Overview

Odo migrates between many formats. These include in-memory structures like list, pd.DataFrame and np.ndarray and also data outside of Python like CSV/JSON/HDF5 files, SQL databases, data on remote machines, and the Hadoop File System.

The odo function

odo takes two arguments, a source and a target for a data transfer.

>>> from odo import odo
>>> odo(source, target)  # load source into target

It efficiently migrates data from the source to the target.

The target and source can take on the following forms

Source Target Example
Object Object An instance of a DataFrame or list
String String Type 'file.csv', 'postgresql://hostname::tablename' list, DataFrame

So the following lines would be valid inputs to odo

>>> odo(df, list)  # create new list from Pandas DataFrame
>>> odo(df, [])  # append onto existing list
>>> odo(df, 'myfile.json')  # Dump dataframe to line-delimited JSON
>>> odo('myfiles.*.csv', Iterator) # Stream through many CSV files
>>> odo(df, 'postgresql://hostname::tablename')  # Migrate dataframe to Postgres
>>> odo('myfile.*.csv', 'postgresql://hostname::tablename')  # Load CSVs to Postgres
>>> odo('postgresql://hostname::tablename', 'myfile.json') # Dump Postgres to JSON
>>> odo('mongodb://hostname/db::collection', pd.DataFrame) # Dump Mongo to DataFrame

Warning

If the target in odo(source, target) already exists, it must be of a type that supports in-place append.
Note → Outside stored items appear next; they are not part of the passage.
Lemma str_body l : body l -> forall p r, str_at (p ++ l ++ QUOTE :: r) (len p) = Some (len p + len l + 1).
Proof.
  remember (length l) as n eqn:En. revert l En. induction n as [n IH] using lt_wf_ind. intros l -> Hl p r.
  destruct (body_split l Hl) as (l1 & H1 & [->|(e & l2 & -> & He & H2)]).
  - rewrite str_skip by (try done; by left). set (t := p ++ l1 ++ QUOTE :: r).
    assert (t = (p ++ l1) ++ QUOTE :: r) as Ht by (subst t; by rewrite app_assoc).
    assert (len p + len l1 = len (p ++ l1)) as Hp by (by rewrite len_app).
    assert (get t (len p + len l1) = Some QUOTE) as Hg by (rewrite Hp, Ht; apply get_app_mid).
    rewrite str_at_step by (by eapply get_range).
    rewrite (newline_printable _ _ _ Hg) by done. unfold at_byte. rewrite Hg. done.
  - rewrite <-app_assoc. cbn [app]. rewrite str_skip by (try done; by right).
    set (t := p ++ l1 ++ BACKSLASH :: e :: l2 ++ QUOTE :: r).
    assert (t = (p ++ l1) ++ BACKSLASH :: e :: l2 ++ QUOTE :: r) as Ht by (subst t; by rewrite app_assoc).
    assert (t = (p ++ l1 ++ [BACKSLASH]) ++ e :: l2 ++ QUOTE :: r) as Ht1 by (subst t; by rewrite <-!app_assoc).
    assert (t = (p ++ l1 ++ [BACKSLASH; e]) ++ l2 ++ QUOTE :: r) as Ht2 by (subst t; by rewrite <-!app_assoc).
    assert (len p + len l1 = len (p ++ l1)) as Hp by (by rewrite len_app).
    assert (get t (len p + len l1) = Some BACKSLASH) as Hg by (rewrite Hp, Ht; apply get_app_mid).
    assert (get t (len p + len l1 + 1) = Some e) as Hg1.
    { replace (len p + len l1 + 1) with (len (p ++ l1 ++ [BACKSLASH])) by (rewrite !len_app; change (len [BACKSLASH]) with 1; lia).
      rewrite Ht1. apply get_app_mid. }
    rewrite str_at_step by (by eapply get_range).
    rewrite (newline_printable _ _ _ Hg) by done. rewrite (newline_printable _ _ _ Hg1) by lia.
    assert (at_byte t (len p + len l1) 92 = true) as -> by (unfold at_byte; by rewrite Hg).
    cbn [is_some]. replace (len p + len l1 + 2) with (len (p ++ l1 ++ [BACKSLASH; e])) by (rewrite !len_app; change (len [BACKSLASH; e]) with 2; lia).
    rewrite Ht2, (IH (length l2)); [|rewrite length_app; cbn; lia|done|done].
    f_equal. rewrite !len_app, !len_cons. change (len []) with 0. lia.
Qed.

(** What follows a value is not a quote. *)
Definition no_quote (r : bytes) : Prop := match r with c :: _ => u8 c <> 34 | [] => True end.

Lemma body_head l c r : body l -> l = c :: r -> u8 c <> 34.
Proof. intros Hl ->. inversion Hl as [|b l' [Hb _]|]; subst; [done|]. by intros [=]. Qed.

(** Whatever a value holds, the text [quote] writes for it is one string to the scanner:
    it ends exactly at the quote that was put after the value. *)
Lemma quoted_value_ends p s r :
  no_quote r -> string_end (p ++ quote s ++ r) (len p) 0 = Some (len p + len (quote s)).
Proof.
  intros Hr. pose proof (body_quote_chars s) as Hb. unfold quote. set (l := quote_chars s) in *.
  set (t := p ++ ([QUOTE] ++ l ++ [QUOTE]) ++ r).
  assert (t = p ++ QUOTE :: l ++ QUOTE :: r) as Ht by (subst t; cbn; by rewrite <-app_assoc).
  assert (t = (p ++ [QUOTE]) ++ l ++ QUOTE :: r) as Ht1 by (rewrite Ht, <-app_assoc; done).
  assert (three_quotes t (len p) = false) as H3.
  { unfold three_quotes. rewrite Ht. apply andb_false_iff.
    destruct l as [|c l']; cbn [app].
    - right. replace (p ++ QUOTE :: QUOTE :: r) with ((p ++ [QUOTE]) ++ QUOTE :: r) by (by rewrite <-app_assoc).
      destruct r as [|c r].
      + destruct (at_byte _ _ _) eqn:E; [|done]. apply at_byte_len in E. rewrite !len_app, !len_cons in E. change (len []) with 0 in E. lia.
      + replace (len p + 2) with (len (p ++ [QUOTE]) + 1) by (rewrite len_app; change (len [QUOTE]) with 1; lia).
        rewrite at_byte_1. by apply Z.eqb_neq.
    - left. rewrite at_byte_1. rewrite (proj2 (Z.eqb_neq _ _) (body_head _ _ _ Hb eq_refl)). apply andb_false_r. }
  unfold string_end. rewrite H3. cbn [andb].
  assert (len p + 1 = len (p ++ [QUOTE])) as Hp by (by rewrite len_app).
  assert (0 <= len p + 1) by (pose proof (len_nonneg p); lia).
  transitivity (str_at t (len p + 1)).
  - unfold str_at. rewrite (string_ls _ _ _ _ 0). apply string_fuel; unfold len; lia.
  - rewrite Ht1, Hp, str_body by done. f_equal. rewrite !len_app. change (len [QUOTE]) with 1. lia.
Qed.
(* ===== verification/ConfigParse.v ===== *)
(** The nodes of a configuration as they are read: [crates/bubbler-core/src/config.rs], and
    the table of [lint.rs] that [lint-allow] is resolved against.

    The KDL document is what the [kdl] crate hands over: nodes with a name, entries and
    children.  Each parser of the source is a definition of its name; a loop over entries is
    [fold_res] over a step of its own. *)
From S2P Require Export ConfigScan KdlOut.

(** ** What the [kdl] crate hands over *)

Inductive KdlValue := KString (s : bytes) | KInteger (n : Z) | KFloat | KBool (b : bool) | KNull.

(** [KdlEntry]: an argument without a name, a property with one; whether it has a type
    annotation. *)
Record KdlEntry := mkEntry { e_name : option bytes; e_value : KdlValue; e_ty : bool }.

(** [KdlNode]: name, offset of the name, type annotation, entries, children, and the text
    before the node when the node carries its format. *)
Inductive KdlNode := mkNode {
  n_name : bytes; n_offset : Z; n_ty : bool; n_entries : list KdlEntry; n_children : option (list KdlNode); n_leading : option bytes }.

(** [KdlDocument]: its nodes, and the leading and trailing text of its format. *)
Record KdlDocument := mkDocument { d_nodes : list KdlNode; d_format : option (bytes * bytes) }.
(** The tests of [network_refusal], as implications. *)
Lemma refusal_none cfg seen : network_refusal cfg seen = None ->
  let isolated := bool_decide (mode cfg = Mode.Isolated) in
  let deny := bool_decide (outbound cfg = Outbound.Deny) in
  (mode cfg = Mode.None_ -> n_dns cfg = []) /\
  (isolated = false -> n_forwards cfg = [] /\ no_ipv6 cfg = false /\ seen = false /\ allow_out cfg = [] /\ allow_hosts cfg = []) /\
  (no_ipv6 cfg = true -> existsb Cidr.is_ipv6 (n_dns cfg) = false /\ existsb (fun a => Cidr.is_ipv6 (Cidr.addr (AllowOut.dest a))) (allow_out cfg) = false) /\
  (deny = false -> allow_out cfg = [] /\ allow_hosts cfg = []) /\
  (allow_hosts cfg <> [] -> existsb (fun f => f_port f =? PROXY_PORT) (n_forwards cfg) = false) /\
  List.find (fun a => AllowHost.port a =? PROXY_PORT) (allow_hosts cfg) = None.
Proof.
  intros Hr isolated deny. unfold network_refusal in Hr. fold isolated deny in Hr.
  repeat match type of Hr with (if ?b then Some _ else _) = None => destruct b eqn:?; [discriminate Hr|] end.
  destruct (List.find _ _) eqn:Hf; [discriminate Hr|]. clear Hr.
  repeat match goal with Hb : ?a && ?b = false |- _ => pose proof (and_false a b Hb); clear Hb end.
  split; [|split; [|split; [|split; [|split; [|done]]]]].
  - intros Hm. apply not_empty. rewrite bool_decide_true in * by done. auto.
  - intros Hi. rewrite Hi in *. cbn [negb] in *. assert (seen || negb (bool_decide (allow_out cfg = [])) = false) as Hs by auto.
    apply orb_false_iff in Hs as [-> Ha]. split_and!; try (by apply not_empty; auto); auto.
  - intros Hn. assert (existsb Cidr.is_ipv6 (n_dns cfg) || existsb (fun a => Cidr.is_ipv6 (Cidr.addr (AllowOut.dest a))) (allow_out cfg) = false) as Hv by auto.
    by apply orb_false_iff in Hv.
  - intros Hd. rewrite Hd in *. split; apply not_empty; auto.
  - intros Hh. rewrite bool_decide_false in * by done. auto.
Qed.

Lemma refusal_meant m cfg seen : net_inv m (cfg, seen) -> network_refusal cfg seen = None -> network_meant cfg.
Proof.
  intros [Hm _ Hl Ho Hs] (Rn & Ri & R6 & Rd & Rh & Rp)%refusal_none. cbn [fst snd] in *. subst m. split; try done.
  - intros Hi. destruct Ri as (Hf & H6 & -> & Ha & Hh); [by apply bool_decide_eq_false_2|]. specialize (Hs eq_refl). destruct cfg; cbn in *; by subst.
  - intros Hn. destruct (decide (outbound cfg = Outbound.Deny)) as [|Hd]; [done|]. destruct Rd as [Ha Hh]; [by apply bool_decide_eq_false_2|].
    rewrite Ha, Hh in Hn. by destruct Hn.
  - intros H6. destruct (R6 H6) as [Hd Ha]. split; [by apply (forall_of_existsb Cidr.is_ipv6)|].
    by apply (forall_of_existsb (fun a => Cidr.is_ipv6 (Cidr.addr (AllowOut.dest a)))).
  - intros Hn. split; [apply (forall_of_existsb (fun f => f_port f =? PROXY_PORT)); [intros f; lia|by apply Rh]|]. apply Forall_forall. intros a Ha.
    eapply List.find_none in Rp; [|by apply list_elem_of_In]. cbn in Rp. lia.
Qed.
>>> odo('myfile.csv', df) # this will raise TypeError because DataFrame is not appendable

Network Effects

To convert data any pair of formats odo.odo relies on a network of pairwise conversions. We visualize that network below

odo network of conversions

Each node represents a data format. Each directed edge represents a function to transform data between two formats. A single call to odo may traverse multiple edges and multiple intermediate formats. Red nodes support larger-than-memory data.

A single call to odo may traverse several intermediate formats calling on several conversion functions. These functions are chosen because they are fast, often far faster than converting through a central serialization format.